:: Materials provided ::
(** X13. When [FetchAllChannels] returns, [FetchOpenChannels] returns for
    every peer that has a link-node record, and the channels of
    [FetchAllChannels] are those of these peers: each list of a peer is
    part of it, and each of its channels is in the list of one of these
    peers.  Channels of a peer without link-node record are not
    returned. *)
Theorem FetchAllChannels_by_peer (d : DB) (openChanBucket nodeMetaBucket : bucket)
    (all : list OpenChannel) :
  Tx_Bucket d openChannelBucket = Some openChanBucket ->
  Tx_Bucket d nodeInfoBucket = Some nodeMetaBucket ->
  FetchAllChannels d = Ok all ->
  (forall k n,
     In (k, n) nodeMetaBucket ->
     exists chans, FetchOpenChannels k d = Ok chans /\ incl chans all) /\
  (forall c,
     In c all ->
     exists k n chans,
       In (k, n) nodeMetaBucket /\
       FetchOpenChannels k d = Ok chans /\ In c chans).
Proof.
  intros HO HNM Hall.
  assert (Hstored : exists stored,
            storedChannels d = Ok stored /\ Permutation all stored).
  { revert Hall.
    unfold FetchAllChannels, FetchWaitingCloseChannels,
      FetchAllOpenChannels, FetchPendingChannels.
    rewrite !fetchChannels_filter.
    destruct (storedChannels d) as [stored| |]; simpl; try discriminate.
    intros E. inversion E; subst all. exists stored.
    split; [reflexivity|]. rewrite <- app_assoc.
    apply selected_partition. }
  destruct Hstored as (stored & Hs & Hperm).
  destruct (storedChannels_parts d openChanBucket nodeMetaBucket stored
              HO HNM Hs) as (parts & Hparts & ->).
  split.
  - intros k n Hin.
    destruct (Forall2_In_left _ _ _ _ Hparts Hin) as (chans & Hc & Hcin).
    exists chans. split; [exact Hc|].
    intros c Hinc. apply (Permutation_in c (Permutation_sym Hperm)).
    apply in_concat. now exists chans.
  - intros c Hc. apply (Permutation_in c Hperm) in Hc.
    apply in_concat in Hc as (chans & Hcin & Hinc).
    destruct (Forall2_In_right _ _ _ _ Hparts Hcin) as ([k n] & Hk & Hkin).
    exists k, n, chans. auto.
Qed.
:::
:: Materials provided ::
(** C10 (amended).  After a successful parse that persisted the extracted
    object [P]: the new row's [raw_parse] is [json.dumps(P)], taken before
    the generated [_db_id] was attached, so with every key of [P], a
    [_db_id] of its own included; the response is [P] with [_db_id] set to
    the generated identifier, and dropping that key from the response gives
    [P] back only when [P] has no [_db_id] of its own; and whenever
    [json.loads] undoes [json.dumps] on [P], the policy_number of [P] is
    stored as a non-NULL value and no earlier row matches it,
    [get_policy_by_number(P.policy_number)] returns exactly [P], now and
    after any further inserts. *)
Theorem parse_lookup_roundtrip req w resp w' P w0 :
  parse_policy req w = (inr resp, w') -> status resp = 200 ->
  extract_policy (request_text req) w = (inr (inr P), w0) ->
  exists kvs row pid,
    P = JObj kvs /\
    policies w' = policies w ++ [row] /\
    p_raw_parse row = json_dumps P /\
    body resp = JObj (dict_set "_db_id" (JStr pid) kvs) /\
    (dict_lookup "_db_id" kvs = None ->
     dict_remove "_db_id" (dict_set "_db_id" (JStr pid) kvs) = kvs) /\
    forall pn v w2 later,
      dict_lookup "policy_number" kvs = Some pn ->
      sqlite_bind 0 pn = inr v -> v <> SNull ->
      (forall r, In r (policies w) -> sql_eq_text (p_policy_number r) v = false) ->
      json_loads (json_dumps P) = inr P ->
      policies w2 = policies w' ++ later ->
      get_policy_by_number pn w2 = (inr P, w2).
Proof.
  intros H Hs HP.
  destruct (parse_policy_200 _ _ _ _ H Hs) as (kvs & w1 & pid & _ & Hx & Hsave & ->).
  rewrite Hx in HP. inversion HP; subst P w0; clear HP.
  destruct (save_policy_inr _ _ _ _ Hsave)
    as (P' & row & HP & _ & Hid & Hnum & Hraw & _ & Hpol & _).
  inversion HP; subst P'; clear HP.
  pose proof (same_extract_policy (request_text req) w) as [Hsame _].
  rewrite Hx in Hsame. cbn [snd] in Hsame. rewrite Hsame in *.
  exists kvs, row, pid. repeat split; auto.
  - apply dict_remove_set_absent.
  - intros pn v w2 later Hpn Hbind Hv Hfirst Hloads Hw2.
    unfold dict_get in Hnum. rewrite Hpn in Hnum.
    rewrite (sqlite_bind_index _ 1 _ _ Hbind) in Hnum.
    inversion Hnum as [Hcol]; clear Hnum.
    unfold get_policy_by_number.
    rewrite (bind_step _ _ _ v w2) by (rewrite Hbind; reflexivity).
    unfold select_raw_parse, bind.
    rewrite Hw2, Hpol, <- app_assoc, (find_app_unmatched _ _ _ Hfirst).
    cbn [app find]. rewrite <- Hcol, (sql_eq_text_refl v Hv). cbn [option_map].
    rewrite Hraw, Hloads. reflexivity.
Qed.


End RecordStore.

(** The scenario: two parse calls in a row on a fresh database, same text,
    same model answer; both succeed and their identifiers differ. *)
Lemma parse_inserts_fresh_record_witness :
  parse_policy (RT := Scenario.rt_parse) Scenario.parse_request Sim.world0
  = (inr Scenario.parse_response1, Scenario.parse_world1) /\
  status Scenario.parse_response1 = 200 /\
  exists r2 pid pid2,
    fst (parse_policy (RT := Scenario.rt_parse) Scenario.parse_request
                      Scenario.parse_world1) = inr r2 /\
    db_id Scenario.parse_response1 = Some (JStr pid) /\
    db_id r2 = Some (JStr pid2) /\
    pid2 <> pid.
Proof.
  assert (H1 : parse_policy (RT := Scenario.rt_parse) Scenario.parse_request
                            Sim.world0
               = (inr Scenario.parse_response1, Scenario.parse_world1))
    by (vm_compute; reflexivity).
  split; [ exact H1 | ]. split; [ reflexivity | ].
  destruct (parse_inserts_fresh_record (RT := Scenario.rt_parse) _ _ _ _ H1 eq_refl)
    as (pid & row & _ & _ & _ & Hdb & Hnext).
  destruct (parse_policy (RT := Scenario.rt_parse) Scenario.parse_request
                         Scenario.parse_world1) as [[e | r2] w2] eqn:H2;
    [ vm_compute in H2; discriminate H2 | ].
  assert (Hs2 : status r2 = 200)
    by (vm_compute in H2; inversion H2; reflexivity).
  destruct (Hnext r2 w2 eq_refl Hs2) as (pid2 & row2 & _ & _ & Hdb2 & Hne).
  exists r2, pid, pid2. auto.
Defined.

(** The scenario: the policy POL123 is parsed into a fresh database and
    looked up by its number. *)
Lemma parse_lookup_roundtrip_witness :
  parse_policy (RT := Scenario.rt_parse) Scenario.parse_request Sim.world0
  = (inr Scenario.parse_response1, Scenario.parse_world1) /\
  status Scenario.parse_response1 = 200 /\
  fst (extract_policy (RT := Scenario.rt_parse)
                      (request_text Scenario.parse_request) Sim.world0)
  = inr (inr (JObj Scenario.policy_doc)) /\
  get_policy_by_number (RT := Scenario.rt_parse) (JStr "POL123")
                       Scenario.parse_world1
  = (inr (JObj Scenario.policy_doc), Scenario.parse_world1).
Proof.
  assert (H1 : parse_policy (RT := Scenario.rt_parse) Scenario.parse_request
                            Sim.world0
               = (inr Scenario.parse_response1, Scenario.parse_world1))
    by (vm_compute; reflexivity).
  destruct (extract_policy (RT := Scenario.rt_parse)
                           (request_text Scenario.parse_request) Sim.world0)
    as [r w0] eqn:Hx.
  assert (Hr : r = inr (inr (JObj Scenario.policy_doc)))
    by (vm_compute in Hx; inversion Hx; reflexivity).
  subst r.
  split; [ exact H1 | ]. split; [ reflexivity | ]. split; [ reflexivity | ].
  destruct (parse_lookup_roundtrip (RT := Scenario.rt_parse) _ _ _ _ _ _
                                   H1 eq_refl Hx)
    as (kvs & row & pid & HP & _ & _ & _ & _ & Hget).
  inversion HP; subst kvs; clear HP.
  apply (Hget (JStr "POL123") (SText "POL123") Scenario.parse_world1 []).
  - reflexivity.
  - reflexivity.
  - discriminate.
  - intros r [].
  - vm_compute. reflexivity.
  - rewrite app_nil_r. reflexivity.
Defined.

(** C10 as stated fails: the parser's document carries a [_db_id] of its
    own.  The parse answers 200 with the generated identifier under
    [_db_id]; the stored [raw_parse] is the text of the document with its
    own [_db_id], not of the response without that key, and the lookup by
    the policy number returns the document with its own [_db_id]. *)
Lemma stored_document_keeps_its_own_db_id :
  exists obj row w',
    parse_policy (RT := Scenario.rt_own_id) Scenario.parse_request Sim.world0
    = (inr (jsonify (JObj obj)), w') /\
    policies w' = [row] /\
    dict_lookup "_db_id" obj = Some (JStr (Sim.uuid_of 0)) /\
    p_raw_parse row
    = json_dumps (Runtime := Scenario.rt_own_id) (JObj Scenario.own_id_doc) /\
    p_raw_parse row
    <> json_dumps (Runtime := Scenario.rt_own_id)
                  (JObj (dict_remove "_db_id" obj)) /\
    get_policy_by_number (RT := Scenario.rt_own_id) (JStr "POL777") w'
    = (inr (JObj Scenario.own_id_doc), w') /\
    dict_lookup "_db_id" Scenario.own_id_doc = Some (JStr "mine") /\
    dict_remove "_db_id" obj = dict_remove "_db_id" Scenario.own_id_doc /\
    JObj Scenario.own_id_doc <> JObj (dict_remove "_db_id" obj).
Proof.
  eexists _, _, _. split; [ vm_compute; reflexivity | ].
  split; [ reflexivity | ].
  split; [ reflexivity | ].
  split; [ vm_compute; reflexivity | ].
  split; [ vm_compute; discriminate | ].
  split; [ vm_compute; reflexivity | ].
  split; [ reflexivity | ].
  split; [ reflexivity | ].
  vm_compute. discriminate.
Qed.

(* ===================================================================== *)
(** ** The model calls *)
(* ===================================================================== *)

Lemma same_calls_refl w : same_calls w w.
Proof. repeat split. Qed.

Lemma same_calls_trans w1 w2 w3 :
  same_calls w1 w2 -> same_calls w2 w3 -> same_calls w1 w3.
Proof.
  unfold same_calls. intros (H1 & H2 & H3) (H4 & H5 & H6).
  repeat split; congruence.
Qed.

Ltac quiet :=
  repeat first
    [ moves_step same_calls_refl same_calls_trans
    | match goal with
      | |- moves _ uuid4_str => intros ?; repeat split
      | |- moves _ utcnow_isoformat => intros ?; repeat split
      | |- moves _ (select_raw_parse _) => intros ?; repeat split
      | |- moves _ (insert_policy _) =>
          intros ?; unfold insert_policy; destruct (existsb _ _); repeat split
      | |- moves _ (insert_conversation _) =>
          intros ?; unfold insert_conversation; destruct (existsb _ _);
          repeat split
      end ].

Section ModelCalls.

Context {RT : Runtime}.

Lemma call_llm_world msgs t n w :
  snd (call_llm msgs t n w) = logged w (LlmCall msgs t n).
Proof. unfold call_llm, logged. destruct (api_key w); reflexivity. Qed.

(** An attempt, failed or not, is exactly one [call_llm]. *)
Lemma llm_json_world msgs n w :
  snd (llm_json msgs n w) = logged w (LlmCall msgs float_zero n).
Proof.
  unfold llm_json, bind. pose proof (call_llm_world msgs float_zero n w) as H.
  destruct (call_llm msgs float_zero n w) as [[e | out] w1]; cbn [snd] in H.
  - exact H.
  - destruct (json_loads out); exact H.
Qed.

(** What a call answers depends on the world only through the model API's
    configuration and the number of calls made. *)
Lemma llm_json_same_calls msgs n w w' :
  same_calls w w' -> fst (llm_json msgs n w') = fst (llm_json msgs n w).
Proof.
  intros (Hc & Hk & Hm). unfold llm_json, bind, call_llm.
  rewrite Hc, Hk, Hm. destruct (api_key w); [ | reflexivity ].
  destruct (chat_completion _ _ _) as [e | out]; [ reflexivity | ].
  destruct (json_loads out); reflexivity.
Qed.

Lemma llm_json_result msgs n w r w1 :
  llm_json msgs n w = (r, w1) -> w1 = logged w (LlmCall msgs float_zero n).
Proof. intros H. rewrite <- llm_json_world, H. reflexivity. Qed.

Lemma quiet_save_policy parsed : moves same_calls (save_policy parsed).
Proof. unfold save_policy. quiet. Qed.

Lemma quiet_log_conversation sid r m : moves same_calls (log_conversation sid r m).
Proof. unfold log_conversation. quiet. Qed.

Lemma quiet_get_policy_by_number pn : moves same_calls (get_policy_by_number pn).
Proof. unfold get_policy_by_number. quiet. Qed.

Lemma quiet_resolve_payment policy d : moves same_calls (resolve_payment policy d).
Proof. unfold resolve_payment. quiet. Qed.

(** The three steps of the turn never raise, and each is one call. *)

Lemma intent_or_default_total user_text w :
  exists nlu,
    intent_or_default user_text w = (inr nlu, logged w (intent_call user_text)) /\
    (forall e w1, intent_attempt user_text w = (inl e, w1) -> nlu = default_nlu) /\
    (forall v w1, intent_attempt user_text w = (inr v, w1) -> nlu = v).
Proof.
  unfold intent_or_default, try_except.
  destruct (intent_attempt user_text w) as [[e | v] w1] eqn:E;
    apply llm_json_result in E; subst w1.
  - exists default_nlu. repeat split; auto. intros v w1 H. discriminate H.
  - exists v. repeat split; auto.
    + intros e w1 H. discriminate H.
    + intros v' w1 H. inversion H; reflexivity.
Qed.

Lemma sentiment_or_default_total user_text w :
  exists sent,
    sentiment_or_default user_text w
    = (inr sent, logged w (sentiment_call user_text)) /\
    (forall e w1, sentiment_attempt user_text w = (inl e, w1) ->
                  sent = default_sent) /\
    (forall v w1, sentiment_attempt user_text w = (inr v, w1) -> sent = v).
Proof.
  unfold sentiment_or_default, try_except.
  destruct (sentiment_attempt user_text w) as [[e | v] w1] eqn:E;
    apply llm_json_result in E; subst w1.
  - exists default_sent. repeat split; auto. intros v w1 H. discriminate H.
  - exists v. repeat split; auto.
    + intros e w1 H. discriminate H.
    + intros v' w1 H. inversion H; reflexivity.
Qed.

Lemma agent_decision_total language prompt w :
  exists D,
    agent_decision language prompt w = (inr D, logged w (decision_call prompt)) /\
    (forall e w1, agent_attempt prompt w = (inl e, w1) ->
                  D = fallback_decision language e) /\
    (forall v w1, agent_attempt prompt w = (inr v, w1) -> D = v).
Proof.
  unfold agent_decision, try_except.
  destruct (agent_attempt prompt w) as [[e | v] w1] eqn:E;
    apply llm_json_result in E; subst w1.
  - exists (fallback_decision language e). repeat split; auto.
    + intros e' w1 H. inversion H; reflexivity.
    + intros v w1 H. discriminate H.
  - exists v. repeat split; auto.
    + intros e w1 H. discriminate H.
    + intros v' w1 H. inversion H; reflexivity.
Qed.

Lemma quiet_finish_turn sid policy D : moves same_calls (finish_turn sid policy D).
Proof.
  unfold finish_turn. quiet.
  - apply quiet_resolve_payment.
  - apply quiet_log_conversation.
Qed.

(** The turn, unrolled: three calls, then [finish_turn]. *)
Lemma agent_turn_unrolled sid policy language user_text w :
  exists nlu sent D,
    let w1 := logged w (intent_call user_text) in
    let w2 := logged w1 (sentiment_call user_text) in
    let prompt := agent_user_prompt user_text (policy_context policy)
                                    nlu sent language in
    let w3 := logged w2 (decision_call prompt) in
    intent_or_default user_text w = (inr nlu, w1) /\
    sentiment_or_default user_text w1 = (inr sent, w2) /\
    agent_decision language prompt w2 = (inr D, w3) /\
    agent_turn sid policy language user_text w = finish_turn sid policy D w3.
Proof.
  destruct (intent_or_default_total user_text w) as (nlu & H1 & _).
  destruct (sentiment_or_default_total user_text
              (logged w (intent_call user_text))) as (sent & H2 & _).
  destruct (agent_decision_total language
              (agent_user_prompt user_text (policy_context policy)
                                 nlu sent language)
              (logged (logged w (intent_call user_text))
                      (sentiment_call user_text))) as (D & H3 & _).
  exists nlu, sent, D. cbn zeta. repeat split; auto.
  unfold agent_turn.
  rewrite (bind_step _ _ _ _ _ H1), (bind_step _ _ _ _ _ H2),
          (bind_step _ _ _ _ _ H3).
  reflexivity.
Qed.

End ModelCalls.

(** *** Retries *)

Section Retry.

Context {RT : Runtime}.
:::
:: Materials provided ::
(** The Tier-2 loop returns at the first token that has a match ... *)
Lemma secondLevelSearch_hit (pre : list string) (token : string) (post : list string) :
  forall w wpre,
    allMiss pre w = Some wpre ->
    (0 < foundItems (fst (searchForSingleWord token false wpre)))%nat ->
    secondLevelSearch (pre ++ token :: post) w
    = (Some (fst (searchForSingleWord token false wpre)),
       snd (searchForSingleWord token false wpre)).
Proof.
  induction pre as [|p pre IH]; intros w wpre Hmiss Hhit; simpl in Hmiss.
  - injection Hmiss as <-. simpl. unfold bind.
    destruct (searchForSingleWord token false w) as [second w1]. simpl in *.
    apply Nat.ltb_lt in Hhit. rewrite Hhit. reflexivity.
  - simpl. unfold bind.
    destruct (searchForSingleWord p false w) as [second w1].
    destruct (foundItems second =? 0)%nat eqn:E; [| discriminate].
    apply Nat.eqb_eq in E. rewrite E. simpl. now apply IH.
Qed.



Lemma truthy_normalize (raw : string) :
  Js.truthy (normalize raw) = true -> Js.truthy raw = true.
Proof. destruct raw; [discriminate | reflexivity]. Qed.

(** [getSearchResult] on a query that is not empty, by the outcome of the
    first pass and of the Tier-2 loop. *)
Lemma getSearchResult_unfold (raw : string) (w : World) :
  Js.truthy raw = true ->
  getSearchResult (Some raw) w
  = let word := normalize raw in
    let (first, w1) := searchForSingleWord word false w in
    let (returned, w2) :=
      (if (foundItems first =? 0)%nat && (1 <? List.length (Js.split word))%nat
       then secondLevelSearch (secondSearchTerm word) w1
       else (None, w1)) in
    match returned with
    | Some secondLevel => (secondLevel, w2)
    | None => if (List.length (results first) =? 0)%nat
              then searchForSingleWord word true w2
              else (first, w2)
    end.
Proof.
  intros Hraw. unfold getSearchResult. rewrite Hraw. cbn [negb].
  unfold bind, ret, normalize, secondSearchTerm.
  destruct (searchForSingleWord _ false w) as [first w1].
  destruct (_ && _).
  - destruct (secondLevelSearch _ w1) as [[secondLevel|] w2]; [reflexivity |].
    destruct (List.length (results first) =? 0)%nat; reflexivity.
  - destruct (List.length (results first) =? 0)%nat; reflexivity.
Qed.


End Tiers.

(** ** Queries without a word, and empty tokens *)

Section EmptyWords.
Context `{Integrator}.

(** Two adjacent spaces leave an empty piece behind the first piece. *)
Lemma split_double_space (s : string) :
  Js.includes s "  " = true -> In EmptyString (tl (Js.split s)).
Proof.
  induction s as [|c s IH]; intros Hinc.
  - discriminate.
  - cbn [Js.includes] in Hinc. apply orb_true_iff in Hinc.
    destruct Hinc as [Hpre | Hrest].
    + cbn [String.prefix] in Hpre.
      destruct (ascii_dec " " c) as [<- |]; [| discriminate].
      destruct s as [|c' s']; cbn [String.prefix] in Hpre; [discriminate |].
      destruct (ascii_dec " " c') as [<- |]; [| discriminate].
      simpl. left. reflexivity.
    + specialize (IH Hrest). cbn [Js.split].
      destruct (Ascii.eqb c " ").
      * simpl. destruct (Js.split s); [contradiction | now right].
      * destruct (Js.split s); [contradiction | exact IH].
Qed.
:::
Return exactly the lines above from the line that has "(** X13. When" through the line that has "In (k, n) nodeMetaBucket ->", inclusive, and nothing else.

(** X13. When [FetchAllChannels] returns, [FetchOpenChannels] returns for
    every peer that has a link-node record, and the channels of
    [FetchAllChannels] are those of these peers: each list of a peer is
    part of it, and each of its channels is in the list of one of these
    peers.  Channels of a peer without link-node record are not
    returned. *)
Theorem FetchAllChannels_by_peer (d : DB) (openChanBucket nodeMetaBucket : bucket)
    (all : list OpenChannel) :
  Tx_Bucket d openChannelBucket = Some openChanBucket ->
  Tx_Bucket d nodeInfoBucket = Some nodeMetaBucket ->
  FetchAllChannels d = Ok all ->
  (forall k n,
     In (k, n) nodeMetaBucket ->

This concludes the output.